Because the power structure and society in general are either 
unwilling or unable to recognise defeat, no one has had to carry the 
can for this catastrophic failure of analysis and policy.

This is one key difference between the war on drugs and the war in 
Iraq: in the latter case the guilty men have been identified and are 
being picked off one by one.

Another key difference is the media and public reaction to the 
mounting evidence that the Iraq project has failed. The occupation 
began a mere three years ago yet the overwhelming consensus is that 
the US and Britain should declare defeat and get out, whatever the 
consequences for the people of Iraq and a region that's already 
dangerously close to flashpoint.

The war on drugs, however, will meander on pointlessly and 
counter-productively for years without protesters taking to the 
streets or committees crafting elegant strategies for disengagement, 
i.e. cutting and running.

But there are also striking similarities. Like the war on drugs, the 
war in Iraq has achieved the exact opposite of what was intended.

Instead of becoming the tolerant, secular democracy that would 
transform the Middle East by its benign example, as the 
neo-conservatives fondly imagined, Iraq has collapsed into an 
ungovernable chaos of sectarian barbarism, a model for no one save al 
Qaeda's gleeful nihilists.

Both wars were launched on the basis of two questionable assumptions. 
The first is that people know what's good for them - sobriety and 
clean living on the one hand, secular democracy on the other - and 
will embrace it given half a chance and provided the opportunity or 
temptation to do otherwise is curtailed.

The second is that, if used robustly enough, the instruments of state 
- - prohibition and prosecution on the one hand, military force on the 
other - can create better people and better societies.

There will always be resistance to the legalisation of narcotics, 
particularly hard drugs. Those most likely to abuse drugs and suffer 
the consequences are the young, and as a society we place a high 
value on our children.

As the writer Auberon Waugh observed many years ago, parents are 
hardly going to agree that the children in whom they've invested 
years of care, effort, attention, and money should be free to choose 
oblivion as soon as they leave home.

But this is wishful thinking: children can and sometimes do choose 
oblivion as soon as they leave home or even earlier because the war 
on drugs has failed in its most basic and narrow objective - that of 
making it really, really hard for people to get their hands on dope.

Drugs are now so readily available and with so little legal risk 
attached that the real question is why the majority of children don't 
choose oblivion as soon as they leave home.
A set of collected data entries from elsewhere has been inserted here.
Lemma combine_diag {A : Type} (l : list A) (p : A * A) :
  In p (combine l l) -> fst p = snd p.
Proof.
  induction l as [|a l IH]; cbn [combine In]; [intros []|].
  intros [<-|H]; [reflexivity | exact (IH H)].
Qed.

Lemma bcast_col_mult_zero (a b out : list Q) :
  (forall x, In x a -> x == 0) ->
  bcast_col Qmult a b = Ok out -> forall z, In z out -> z == 0.
Proof.
  intros Ha. unfold bcast_col.
  destruct (length a =? length b)%nat.
  - intros [= <-] z Hz. apply in_map_iff in Hz. destruct Hz as ([x y] & <- & Hin).
    cbn [fst snd]. rewrite (Ha x (in_combine_l _ _ _ _ Hin)). ring.
  - destruct a as [|x [|x' a']].
    + destruct b as [|y [|y' b']]; try discriminate.
      intros [= <-] z [].
    + intros [= <-] z Hz. apply in_map_iff in Hz. destruct Hz as (y & <- & _).
      rewrite (Ha x (or_introl eq_refl)). ring.
    + destruct b as [|y [|y' b']]; try discriminate.
      intros [= <-] z Hz.
      change (In z (map (fun u => u * y) (x :: x' :: a'))) in Hz.
      apply in_map_iff in Hz. destruct Hz as (u & <- & Hu).
      rewrite (Ha u Hu). ring.
Qed.

Lemma ilk_iteration_same_frame (img : image) (w : Z) (y x : Q)
  (Ax Ay : list Q) (G_inv : mat2) (v v' : Q * Q) :
  fst v == 0 /\ snd v == 0 ->
  ilk_iteration img w y x 0 0
    (pdata (centred img (py_round y) (py_round x) w)) Ax Ay G_inv v = Ok v' ->
  fst v' == 0 /\ snd v' == 0.
Proof.
  destruct v as [vx vy]; cbn [fst snd]. intros [Hx Hy]. unfold ilk_iteration.
  rewrite (py_round_comp (y + 0 + vy) y) by (rewrite Hy; ring).
  rewrite (py_round_comp (x + 0 + vx) x) by (rewrite Hx; ring).
  set (A := pdata (centred img (py_round y) (py_round x) w)).
  assert (HIk : exists Ik, bcast_col Qminus A A = Ok Ik
                           /\ forall z, In z Ik -> z == 0).
  { unfold bcast_col. rewrite Nat.eqb_refl. eexists; split; [reflexivity|].
    intros z Hz. apply in_map_iff in Hz. destruct Hz as (p & <- & Hp).
    rewrite (combine_diag _ _ Hp). ring. }
  destruct HIk as (Ik & -> & HIk); cbn [bind].
  destruct (bcast_col Qmult Ik Ax) as [IkAx|e] eqn:E1; cbn [bind]; [|discriminate].
  destruct (bcast_col Qmult Ik Ay) as [IkAy|e] eqn:E2; cbn [bind]; [|discriminate].
  intros [= <-]; cbn [fst snd].
  destruct (mat2_vec_zero G_inv (np_sum IkAx, np_sum IkAy)) as [Z1 Z2].
  - apply np_sum_zero. exact (bcast_col_mult_zero _ _ _ HIk E1).
  - apply np_sum_zero. exact (bcast_col_mult_zero _ _ _ HIk E2).
  - rewrite Z1, Z2, Hx, Hy. split; ring.
Qed.

(** X5.  [iterative_lucas_kanade] between a frame and itself, from the default
    zero guess: every residual window is zero, no iteration moves the
    estimate, and every flow vector that is returned is zero. *)
Theorem iterative_lucas_kanade_same_frame_zero_flow :
  forall (img : image) (keypoints flows : list (Q * Q)) (window_size : Z)
         (num_iters : nat),
    iterative_lucas_kanade img img keypoints window_size num_iters None
    = Ok flows ->
    Forall (fun f => fst f == 0 /\ snd f == 0) flows.
Proof.
  intros img kps flows ws K. unfold iterative_lucas_kanade.
  destruct (py_assert _); cbn [bind]; [|discriminate].
  destruct (np_gradient img) as [[Iy Ix]|e]; cbn [bind]; [|discriminate].
  destruct (np_hstack _ _) as [rows|e] eqn:Hs; cbn [bind]; [|discriminate].
  apply np_hstack_Ok in Hs; destruct Hs as [_ ->].
  apply mapr_Forall. intros [[y x] [gy gx]] flow Hrow.
  apply in_combine_r in Hrow. apply in_map_iff in Hrow.
  destruct Hrow as (k & [= <- <-] & _).
  unfold iterative_lucas_kanade_at.
  destruct (np_linalg_inv _) as [G_inv|e]; cbn [bind]; [|discriminate].
  destruct (for_state _ _ _) as [[vx vy]|e] eqn:Hl; cbn [bind]; [|discriminate].
  intros [= <-]; cbn [fst snd].
  assert (Hv : fst (vx, vy) == 0 /\ snd (vx, vy) == 0).
  { refine (for_state_invariant _ (fun v => fst v == 0 /\ snd v == 0) _
              _ _ _ _ Hl).
    - intros s0 i0 s1 Hs0 Hstep.
      exact (ilk_iteration_same_frame _ _ _ _ _ _ _ _ _ Hs0 Hstep).
    - split; reflexivity. }
  cbn [fst snd] in Hv. tauto.
Qed.

Lemma iterative_lucas_kanade_same_frame_zero_flow_witness :
  exists flows,
    iterative_lucas_kanade textured textured [(6, 6); (5, 7)] 5 3 None = Ok flows
    /\ Forall (fun f => fst f == 0 /\ snd f == 0) flows.
Proof.
  eexists. split; [vm_compute; reflexivity|].
  apply (iterative_lucas_kanade_same_frame_zero_flow textured [(6, 6); (5, 7)])
    with (window_size := 5%Z) (num_iters := 3%nat).
  vm_compute; reflexivity.
Defined.

(** ** One flow vector per keypoint *)

Lemma mapr_nth {A B : Type} (f : A -> result B) :
  forall (l : list A) (out : list B) (i : nat) (a : A) (b : B),
    mapr f l = Ok out ->
    nth_error l i = Some a -> nth_error out i = Some b -> f a = Ok b.
Proof.
  induction l as [|x l IH]; intros out i a b; cbn [mapr].
  - intros _ H; destruct i; discriminate H.
  - destruct (f x) as [y|e] eqn:Ex; cbn [bind]; [|discriminate].
    destruct (mapr f l) as [ys|e]; cbn [bind]; [|discriminate].
    intros [= <-]. destruct i as [|i]; cbn [nth_error].
    + intros [= <-] [= <-]. exact Ex.
    + exact (IH ys i a b eq_refl).
Qed.

Lemma nth_error_combine {A B : Type} :
  forall (l : list A) (m : list B) (i : nat) (a : A) (b : B),
    nth_error l i = Some a -> nth_error m i = Some b ->
    nth_error (combine l m) i = Some (a, b).
Proof.
  induction l as [|x l IH]; intros m i a b Ha Hb; [destruct i; discriminate|].
  destruct m as [|y m]; [destruct i; discriminate|].
  destruct i as [|i]; cbn in *.
  - injection Ha as <-. injection Hb as <-. reflexivity.
  - exact (IH m i a b Ha Hb).
Qed.

(** X6.  The flow vector that [iterative_lucas_kanade] returns at index [i] is
    the one it returns when called on keypoint [i] and guess [i] alone: a
    keypoint's flow does not depend on the other keypoints of the call. *)
Theorem iterative_lucas_kanade_per_keypoint :
  forall (img1 img2 : image) (keypoints g flows : list (Q * Q))
         (window_size : Z) (num_iters : nat) (i : nat) (kp gi f : Q * Q),
    iterative_lucas_kanade img1 img2 keypoints window_size num_iters (Some g)
    = Ok flows ->
    nth_error keypoints i = Some kp ->
    nth_error g i = Some gi ->
    nth_error flows i = Some f ->
    iterative_lucas_kanade img1 img2 [kp] window_size num_iters (Some [gi])
    = Ok [f].
Proof.
  intros img1 img2 kps g flows ws K i kp gi f. unfold iterative_lucas_kanade.
  destruct (py_assert _); cbn [bind]; [|discriminate].
  destruct (np_gradient img1) as [[Iy Ix]|e]; cbn [bind]; [|discriminate].
  destruct (np_hstack kps g) as [rows|e] eqn:Hs; cbn [bind]; [|discriminate].
  apply np_hstack_Ok in Hs; destruct Hs as [_ ->].
  intros Hm Hk Hg Hf.
  pose proof (mapr_nth _ _ _ _ _ _ Hm (nth_error_combine _ _ _ _ _ Hk Hg) Hf) as E.
  cbn [np_hstack length Nat.eqb combine mapr bind]. rewrite E. reflexivity.
Qed.

Lemma iterative_lucas_kanade_per_keypoint_witness :
  exists f : Q * Q,
    iterative_lucas_kanade textured textured [(5, 7)] 5 1 (Some [(1, 0)])
    = Ok [f].
Proof.
  eexists.
  eapply (iterative_lucas_kanade_per_keypoint textured textured
            [(6, 6); (5, 7)] [(0, 0); (1, 0)])
    with (i := 1%nat);
    [vm_compute; reflexivity | reflexivity | reflexivity | reflexivity].
Defined.

(** X7.  With [num_iters = 0] the loop body never runs: whenever
    [iterative_lucas_kanade] returns, it returns the zero flow for every
    keypoint (it still inverts G first, and raises where G is singular). *)
Theorem iterative_lucas_kanade_no_iterations :
  forall (img1 img2 : image) (keypoints flows : list (Q * Q))
         (window_size : Z) (g : option (list (Q * Q))),
    iterative_lucas_kanade img1 img2 keypoints window_size 0 g = Ok flows ->
    flows = np_zeros keypoints.
Proof.
  intros img1 img2 kps flows ws g H.
  pose proof (iterative_lucas_kanade_length _ _ _ _ _ _ _ H) as L.
  assert (Z : Forall (fun f => f = (0, 0)) flows).
  { revert H. unfold iterative_lucas_kanade.
    destruct (py_assert _); cbn [bind]; [|discriminate].
    destruct (np_gradient img1) as [[Iy Ix]|e]; cbn [bind]; [|discriminate].
    destruct (np_hstack _ _) as [rows|e]; cbn [bind]; [|discriminate].
    apply mapr_Forall. intros [[y x] [gy gx]] b _.
    unfold iterative_lucas_kanade_at.
    destruct (np_linalg_inv _); cbn; [|discriminate]. intros [= <-]; reflexivity. }
  clear H. unfold np_zeros. revert kps L.
  induction Z as [|f flows -> _ IH]; intros [|k kps] L; try discriminate;
    [reflexivity|].
  cbn [map]. f_equal. apply IH. injection L as L; exact L.
Qed.

Lemma iterative_lucas_kanade_no_iterations_witness :
  iterative_lucas_kanade shift_ref shift_next [(2, 2); (2, 3)] 3 0 None
  = Ok (np_zeros [(2, 2); (2, 3)])
  /\ [(0, 0); (0, 0)] = np_zeros [(2, 2); (2, 3)].
Proof.
  split; [vm_compute; reflexivity|].
  apply (iterative_lucas_kanade_no_iterations shift_ref shift_next
           [(2, 2); (2, 3)] [(0, 0); (0, 0)] 3 None).
  vm_compute; reflexivity.
Defined.

(** ** The pyramid coordinator: result size and missing layers *)

Lemma np_add_same_length (a b out : list (Q * Q)) :
  length a = length b -> np_add a b = Ok out -> length out = length a.
Proof.
  intros L. unfold np_add. rewrite L, Nat.eqb_refl. intros [= <-].
  rewrite length_map, length_combine, L. apply Nat.min_id.
Qed.

Lemma coarse_to_fine_length (pyramid1 pyramid2 : list image) (window_size : Z)
  (num_iters : nat) (keypoints : list (Q * Q)) (s : Q) :
  forall (l : nat) (g out : list (Q * Q)),
    length g = length keypoints ->
    coarse_to_fine (refine_on pyramid1 pyramid2 window_size num_iters)
      keypoints s l g = Ok out ->
    length out = length keypoints.
Proof.
  induction l as [|l IH]; intros g out Lg; cbn [coarse_to_fine];
    unfold refine_on at 1;
    (destruct (py_index pyramid1 _) as [i1|e]; cbn [bind]; [|discriminate]);
    (destruct (py_index pyramid2 _) as [i2|e]; cbn [bind]; [|discriminate]);
    (destruct (iterative_lucas_kanade _ _ _ _ _ _) as [d|e] eqn:Hd; cbn [bind];
       [|discriminate]);
    (destruct (np_add g d) as [gd|e] eqn:Ha; cbn [bind]; [|discriminate]);
    apply iterative_lucas_kanade_length in Hd;
    unfold np_div_scalar in Hd; rewrite length_map in Hd;
    pose proof (np_add_same_length g d gd ltac:(congruence) Ha) as Lgd.
  - intros [= <-]. congruence.
  - apply IH. unfold np_scale. rewrite length_map. congruence.
Qed.

(** X11.  Whenever [pyramid_lucas_kanade] returns, it returns one flow vector per
    keypoint. *)
Theorem pyramid_lucas_kanade_length :
  forall (pyramid_layers : image -> nat -> Q -> list image)
         (img1 img2 : image) (keypoints flows : list (Q * Q))
         (window_size : Z) (num_iters level : nat) (scale : Q),
    pyramid_lucas_kanade pyramid_layers img1 img2 keypoints window_size
      num_iters level scale = Ok flows ->
    length flows = length keypoints.
Proof.
  intros layers img1 img2 kps flows ws K level scale. unfold pyramid_lucas_kanade.
  destruct (pyramid_gaussian layers img1 level scale) as [p1|e]; cbn [bind];
    [|discriminate].
  destruct (pyramid_gaussian layers img2 level scale) as [p2|e]; cbn [bind];
    [|discriminate].
  intros H.
  apply (coarse_to_fine_length p1 p2 ws K kps scale level (np_zeros kps));
    [apply np_zeros_length|].
  rewrite <- (pyramid_loop_coarse_to_fine p1 p2 kps ws K scale level
                (np_zeros kps) None).
  destruct (for_state _ _ _) as [[g d]|e]; exact H.
Qed.

Lemma pyramid_lucas_kanade_length_witness :
  exists flows,
    pyramid_lucas_kanade (fun img _ _ => [img; img]) textured textured
      [(6, 6); (5, 7)] 5 2 1 2 = Ok flows
    /\ length flows = 2%nat.
Proof.
  eexists. split; [vm_compute; reflexivity|].
  apply (pyramid_lucas_kanade_length (fun img _ _ => [img; img]) textured textured
           [(6, 6); (5, 7)])
    with (window_size := 5%Z) (num_iters := 2%nat) (level := 1%nat) (scale := 2).
  vm_compute; reflexivity.
Defined.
It's not because they're 
afraid of ending up behind bars; it's because they grasp - thanks in 
part to anti-drug education - that drugs can be bad for you and 
oblivion hasn't got a lot going for it.

Enough of drugs: 'tis the season to be jolly and nothing encourages 
jollity like alcohol, the recreational drug we can guzzle with a 
clear conscience. I wish readers a happy, safe and oblivion-free 
festive season.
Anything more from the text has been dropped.